Isto leva-me a crer que sim, veio de Askim à minha procura. Encontrou-me hoje, há quantos fins-de-semana me procurará?… Imagino-o a percorrer as ruas, desesperado por me ver e me perguntar o que se passa, imagino-me sem saber o que lhe dizer, sem saber como lhe dizer que ele foi apenas um passo errado que dei, que ele apenas apareceu no momento errado, na hora errada… O silêncio, ainda que apenas impere por uns breves segundos, torna-se pesado e demasiado difícil de sustentar. Sinto a minha respiração marcar cada segundo, sinto cada segundo como uma facada castigadora as minhas acções.

Rezo para que desista e se vá embora, mas Stian toma a palavra. Está apreensivo.

            – Sou eu… porquê? – pergunta, a medo. Os olhos de toda a mesa oscilam entre mim, Tore, e Stian, e vejo um ar de expectativa na expressão de Michelle, como um menino no Natal.

            – Por nada. Só te quero dar os parabéns! A tua namorada gosta mesmo de ti! Tivemos uma foda espectacular noutro dia, e depois eu quis mais, e ela – tem dificuldade em falar. Foi só uma vez!!! Um pequeno erro!! Custa-me perceber a facilidade com que se gerou tal obsessão – … e ela… e quando eu me quis voltar a encontrar com ela, disse que não queria deixar o namorado. Por isso parabéns, gosta mesmo de ti! – e vai embora.

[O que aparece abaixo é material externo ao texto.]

(** The attack, path by path: its events and its end. *)
Lemma attack_unfold (m : gmap string Z) (file target : string) (i : Z) :
  attack m file target i =
  let hdr := [Print (MsgInputFilename file); Print (MsgTargetClass target);
              Print (MsgTargetIndex i); Imread file] in
  match imread file with
  | None => (hdr, Raised CvError)
  | Some img =>
    let input_image := Np.expand_dims0 (resize (Cv.cvtColor img) 224 224) in
    let baseImage := Tf.constant input_image in
    let x0 := preprocess_input baseImage in
    let first := model_call ResNet50 false x0 in
    let tr1 := hdr ++ [LoadModel "ResNet50"; Predict "ResNet50" x0;
                       Print (MsgTop3 (decode_predictions first.1))] in
    match decode_predictions first.1 with
    | [] => (tr1, Raised IndexError)
    | top :: _ =>
      let original_index := get_target_class_index m top.1.2 in
      let tr2 := tr1 ++ [Print (MsgOriginalIndex original_index)] in
      match generate_target_adversaries baseImage original_index (Some i) 100
              (mk_store first.2 baseImage (2 / 255)%Q (Adam (1 / 100)%Q)
                 (Tf.zeros_like baseImage)) with
      | (tr, Exited c) => (tr2 ++ tr, Exited c)
      | (tr, Raised e) => (tr2 ++ tr, Raised e)
      | (tr, Done st) =>
        let x := Tf.add baseImage (st_delta st) in
        let adverImage := adversarial_image baseImage (st_delta st) in
        let preds :=
          decode_predictions (model_call (st_model st) false (preprocess_input x)).1 in
        let tr3 := tr2 ++ tr ++ [Imwrite "output.png" adverImage;
                                 Predict "ResNet50" (preprocess_input x);
                                 Print (MsgTop3Adversarial preds)] in
        match preds with
        | [] => (tr3, Raised IndexError)
        | top2 :: _ =>
          let shown := putText adverImage top2.1.2 (top2.2 * 100)%Q in
          let x2 := mobilenet_preprocess_input x in
          (tr3 ++ [Imshow "Output" shown; WaitKey; LoadModel "MobileNetV2";
                   Predict "MobileNetV2" x2;
                   Print (MsgTop3MobileNet
                            (mobilenet_decode_predictions (mobilenet_predict x2)))],
           Done (mk_namespace input_image baseImage (st_delta st) shown))
        end
      end
    end
  end.
Proof.
  unfold attack, preprocess_image, cv2_cvtColor.
  destruct (imread file) as [img|]; simpl; [|reflexivity].
  destruct (model_call ResNet50 false _) as [predictions weights]; simpl.
  destruct (decode_predictions predictions) as [|top tops]; simpl; [reflexivity|].
  destruct (generate_target_adversaries _ _ _ _ _) as [tr [st| |]]; simpl;
    try reflexivity.
  destruct (decode_predictions _) as [|top2 tops2]; simpl.
  - repeat f_equal.
  - rewrite <- !app_assoc. reflexivity.
Qed.

(** C4: when the normalized target class name is not a key of the label
    index map, the script prints its banner and the error line and exits
    with code 0, and nothing else happens: no image is read, no model is
    loaded, no optimization is run.  When the name is a key, the script
    goes on to echo its inputs and read the image, and however it ends, it
    does not end by an exit and never prints the error line. *)
Theorem target_check (m : gmap string Z) (file target : string) :
  let banner := [Print (MsgTfVersion tf_version);
                 Print (MsgGpu (negb (String.eqb gpu_device_name "")))] in
  (m !! normalize_label target = None ->
     main m file target = (banner ++ [Print MsgTargetMissing], Exited 0))
  /\ (forall i : Z, m !! normalize_label target = Some i ->
        exists tr r,
          main m file target
          = (banner ++ [Print (MsgInputFilename file); Print (MsgTargetClass target);
                        Print (MsgTargetIndex i); Imread file] ++ tr, r)
          /\ (forall c, r <> Exited c)
          /\ forallb (fun e => match e with
                               | Print MsgTargetMissing => false
                               | _ => true
                               end) tr = true).
Proof.
  intros banner. subst banner.
  set (quiet := fun e : event =>
                  match e with Print MsgTargetMissing => false | _ => true end).
  assert (forall tr, forallb loop_event tr = true -> forallb quiet tr = true) as Hquiet.
  { induction tr as [|e tr IH]; simpl; [reflexivity|].
    intros [He Htr]%andb_true_iff. rewrite (IH Htr).
    now destruct e as [[]| | | | | | | | |]. }
  unfold main, get_target_class_index. split.
  - intros ->. reflexivity.
  - intros i ->. rewrite attack_unfold. cbv zeta.
    destruct (imread file) as [img|]; simpl.
    2: { exists [], (Raised CvError). repeat split; discriminate. }
    destruct (decode_predictions _) as [|top tops]; simpl.
    { eexists _, _. split; [reflexivity|]. split; [discriminate|reflexivity]. }
    match goal with
    | |- context [generate_target_adversaries ?b ?o ?t ?n ?st] =>
        pose proof (generate_events b o t n st) as Hev;
        pose proof (generate_no_exit b o t n st) as Hne;
        destruct (generate_target_adversaries b o t n st) as [tr [st'| |]]
    end; simpl in Hev, Hne; apply Hquiet in Hev.
    + destruct (decode_predictions _) as [|top2 tops2]; simpl;
        (eexists _, _; split; [reflexivity|]; split; [discriminate|]);
        simpl; rewrite !forallb_app, Hev; reflexivity.
    + now destruct (Hne code).
    + eexists _, _. split; [reflexivity|]. split; [discriminate|].
      simpl. exact Hev.
Qed.

(** Whatever [cv2.imwrite] is given in a run, in terms of the run's own
    values: the preprocessed input image and the store the loop left. *)
Lemma main_writes (m : gmap string Z) (file target : string)
    (path : string) (img : ndarray Z) :
  In (path, img) (written_files (main m file target).1) ->
  exists (i : Z) (input_image : ndarray Z) (top : prediction) (rest : list prediction)
         (tr_loop : list event) (st : store),
    let baseImage := Tf.constant input_image in
    let first := model_call ResNet50 false (preprocess_input baseImage) in
    m !! normalize_label target = Some i
    /\ preprocess_image (imread file) = ([], Done input_image)
    /\ decode_predictions first.1 = top :: rest
    /\ generate_target_adversaries baseImage (get_target_class_index m top.1.2)
         (Some i) 100
         (mk_store first.2 baseImage (2 / 255)%Q (Adam (1 / 100)%Q)
            (Tf.zeros_like baseImage))
       = (tr_loop, Done st)
    /\ (forall ns, (main m file target).2 = Done ns ->
          ns_baseImage ns = baseImage /\ ns_deltaUpdated ns = st_delta st)
    /\ path = "output.png"
    /\ img = adversarial_image baseImage (st_delta st).
Proof.
  unfold main.
  destruct (get_target_class_index m target) as [i|] eqn:Ht; [|intros []].
  unfold get_target_class_index in Ht.
  rewrite attack_unfold. cbv zeta.
  destruct (imread file) as [im|]; [|intros []].
  destruct (decode_predictions
              (model_call ResNet50 false
                 (preprocess_input
                    (Tf.constant (Np.expand_dims0 (resize (Cv.cvtColor im) 224 224))))).1)
    as [|top tops] eqn:Hdec; [intros []|].
  match goal with
  | |- context [generate_target_adversaries ?b ?o ?t ?n ?st] =>
      pose proof (generate_events b o t n st) as Hev;
      destruct (generate_target_adversaries b o t n st) as [gtr [st'| |]] eqn:Hgen
  end; simpl in Hev; apply loop_events_silent in Hev as (Hw & _);
    unfold written_files in *.
  - destruct (decode_predictions (model_call (st_model st') _ _).1)
      as [|top2 tops2] eqn:Hdec2; simpl; rewrite ?omap_app, Hw; simpl;
      (intros [[= <- <-]|[]];
       exists i, (Np.expand_dims0 (resize (Cv.cvtColor im) 224 224)), top, tops, gtr, st';
       cbv zeta; repeat split; try assumption; try reflexivity).
    all: match goal with
         | Hd : _ = Done ?n |- _ =>
             simpl in Hd;
             first [discriminate Hd | (injection Hd as Hd; subst n; reflexivity)]
         end.
  - simpl. unfold omap in Hw. rewrite Hw. intros [].
  - simpl. unfold omap in Hw. rewrite Hw. intros [].
Qed.
(** X7.  [ShrinkToFit] only pops fronts, and only what is too old.  When it
    returns, each deque is what it was less a prefix; the latest sample
    state is kept; every sample state dropped is more than
    [window_duration] older than the latest one; every imu state dropped is
    older than the sample state now in front; every surfel dropped is older
    than the imu state now in front. *)
Theorem ShrinkToFit_drops_only_old (sample_states : list SampleState.t)
    (imu_states : list ImuState.t) (surfels : list Surfel.t)
    (window_duration : double)
    (sample_states' : list SampleState.t) (imu_states' : list ImuState.t)
    (surfels' : list Surfel.t) :
  ShrinkToFit sample_states imu_states surfels window_duration
  = Some (sample_states', imu_states', surfels') →
  ∃ samples_dropped imus_dropped surfels_dropped,
    sample_states = samples_dropped ++ sample_states'
    ∧ imu_states = imus_dropped ++ imu_states'
    ∧ surfels = surfels_dropped ++ surfels'
    ∧ back sample_states' = back sample_states
    ∧ (∀ b, back sample_states = Some b →
            Forall (λ s, window_duration
                         < SampleState.timestamp b - SampleState.timestamp s)
              samples_dropped)
    ∧ (∀ f, front sample_states' = Some f →
            Forall (λ i, ImuState.timestamp i < SampleState.timestamp f) imus_dropped)
    ∧ (∀ f, front imu_states' = Some f →
            Forall (λ u, Surfel.timestamp u < ImuState.timestamp f) surfels_dropped).
Proof.
  unfold ShrinkToFit.
  destruct (front sample_states) as [f|] eqn:Hf; [|nothing_dropped].
  destruct (back sample_states) as [b|] eqn:Hb; [|nothing_dropped].
  destruct (_ <=? _); [nothing_dropped|].
  destruct (ShrinkToFit_samples window_duration sample_states) as [kept|] eqn:Hs;
    cbn [mbind option_bind]; [|done].
  apply ShrinkToFit_samples_dropped in Hs as (ds & b' & Hds & Hb' & Hkb & Hall).
  rewrite Hb in Hb'. injection Hb' as <-.
  destruct (front kept) as [sf|] eqn:Hsf; cbn [mbind option_bind]; [|done].
  pose proof (pop_front_before_cases ImuState.timestamp (SampleState.timestamp sf)
                imu_states) as Hi.
  destruct (pop_front_before ImuState.timestamp _ imu_states) as [imus|];
    cbn [mbind option_bind]; [|done].
  destruct Hi as (di & i & Hdi & Hialls & Hif & _). rewrite Hif. cbn [mbind option_bind].
  pose proof (pop_front_before_cases Surfel.timestamp (ImuState.timestamp i) surfels) as Hu.
  destruct (pop_front_before Surfel.timestamp _ surfels) as [sus|];
    cbn [mbind option_bind]; [|done].
  destruct Hu as (du & u & Hdu & Hualls & _ & _).
  intros [= <- <- <-]. exists ds, di, du.
  split; [done|]. split; [done|]. split; [done|]. split; [done|].
  split; [by intros ? [= <-]|].
  split; [intros ? Hf'; rewrite Hsf in Hf'; by injection Hf' as <-|].
  intros ? Hf'. rewrite Hif in Hf'. by injection Hf' as <-.
Qed.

            Ninguém fala. Michelle quer sorrir, sei-o bem. Stian… não sei se quer chorar… não, Stian não chora. Não consigo perceber o que vai dentro de si, e isso magoa-me. Magoa-me que não o veja magoado perante tal descoberta. Sei que o está, conheço-o suficientemente bem para saber que o está, mas apenas o sei juntando as dolorosas partes desta equação e espreitando o resultado. É assim que sei como Stian se sente na maior parte das vezes. Não olho para os seus olhos, mas tento entrar dentro de si e descobrir por mim, muitas vezes nadando sozinha no mar de nada que Stian é expressivamente.

Momento 4

            Stian deixa-me à porta de casa depois de uma noite bem passada. Tiro as chaves do bolso, entram na fechadura, e vejo abrir-se diante de mim o repouso das próximas horas. Tiro os sapatos, deito-me no sofá. Passou apenas uma semana desde que Tore nos surpreendeu no Café Con Bar. Apenas uma semana! E Stian reagiu a isso duma maneira que nunca achei possível… Como é possível?…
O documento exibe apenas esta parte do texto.